• WHAT THE TASK ASKS
From the records below, extract only the lines running from the line with "The state [app::run]" to the line with "the subscriber ([src/mqtt/subscriber.rs]), a", both lines included, reproducing them exactly.

---- PROVIDED RECORDS

(* ===== verification/Gateway.v ===== *)
(** * The gateway: the shared state of [src/app.rs] and the interleaving of the
    tasks that use it

    The state [app::run] shares between its tasks, the tasks that write to
    devices, and one step per point where another task can run: a message of
    the subscriber ([src/mqtt/subscriber.rs]), a re-fetch of the lockouts
    ([src/loto/refresher.rs]), a topology reconcile, and the ticks of the
    envelope, shed, heartbeat and site tasks, each split where it awaits.  A
    tick reads the lockouts once, when it begins, and then writes device by
    device.  A command, of the operator or of the site task, runs in the stages
    of [Commands] and holds the locks of the lockouts, channels and trust all
    the while, so that a re-fetch of the lockouts and the swap of a new topology
    wait for it.

    [step] is a function on the state and an event; it is [None] when the event
    cannot happen in that state, or panics.  The pollers and the synthetic
    channels write nothing of the state, so they have no step here; their ticks
    are in [Poller] and [Synthetic]. *)

From Stdlib Require Import ZArith Lia Floats.
From S2P Require Import Prelude F64 Binary64 Text Allocation Cache Payload Bindings Config WriteOrder.
From S2P Require Import Transport.
From S2P Require Import Writes PoiServo ControlLaw Shed Distribute Sunspec Dispatch Commands EnvelopeTask DerDispatch.
From S2P Require Import Synthetic Topology Poller Tasks.
Local Open Scope Z_scope.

--------

• TASK RESULT
    The state [app::run] shares between its tasks, the tasks that write to
    devices, and one step per point where another task can run: a message of
    the subscriber ([src/mqtt/subscriber.rs]), a re-fetch of the lockouts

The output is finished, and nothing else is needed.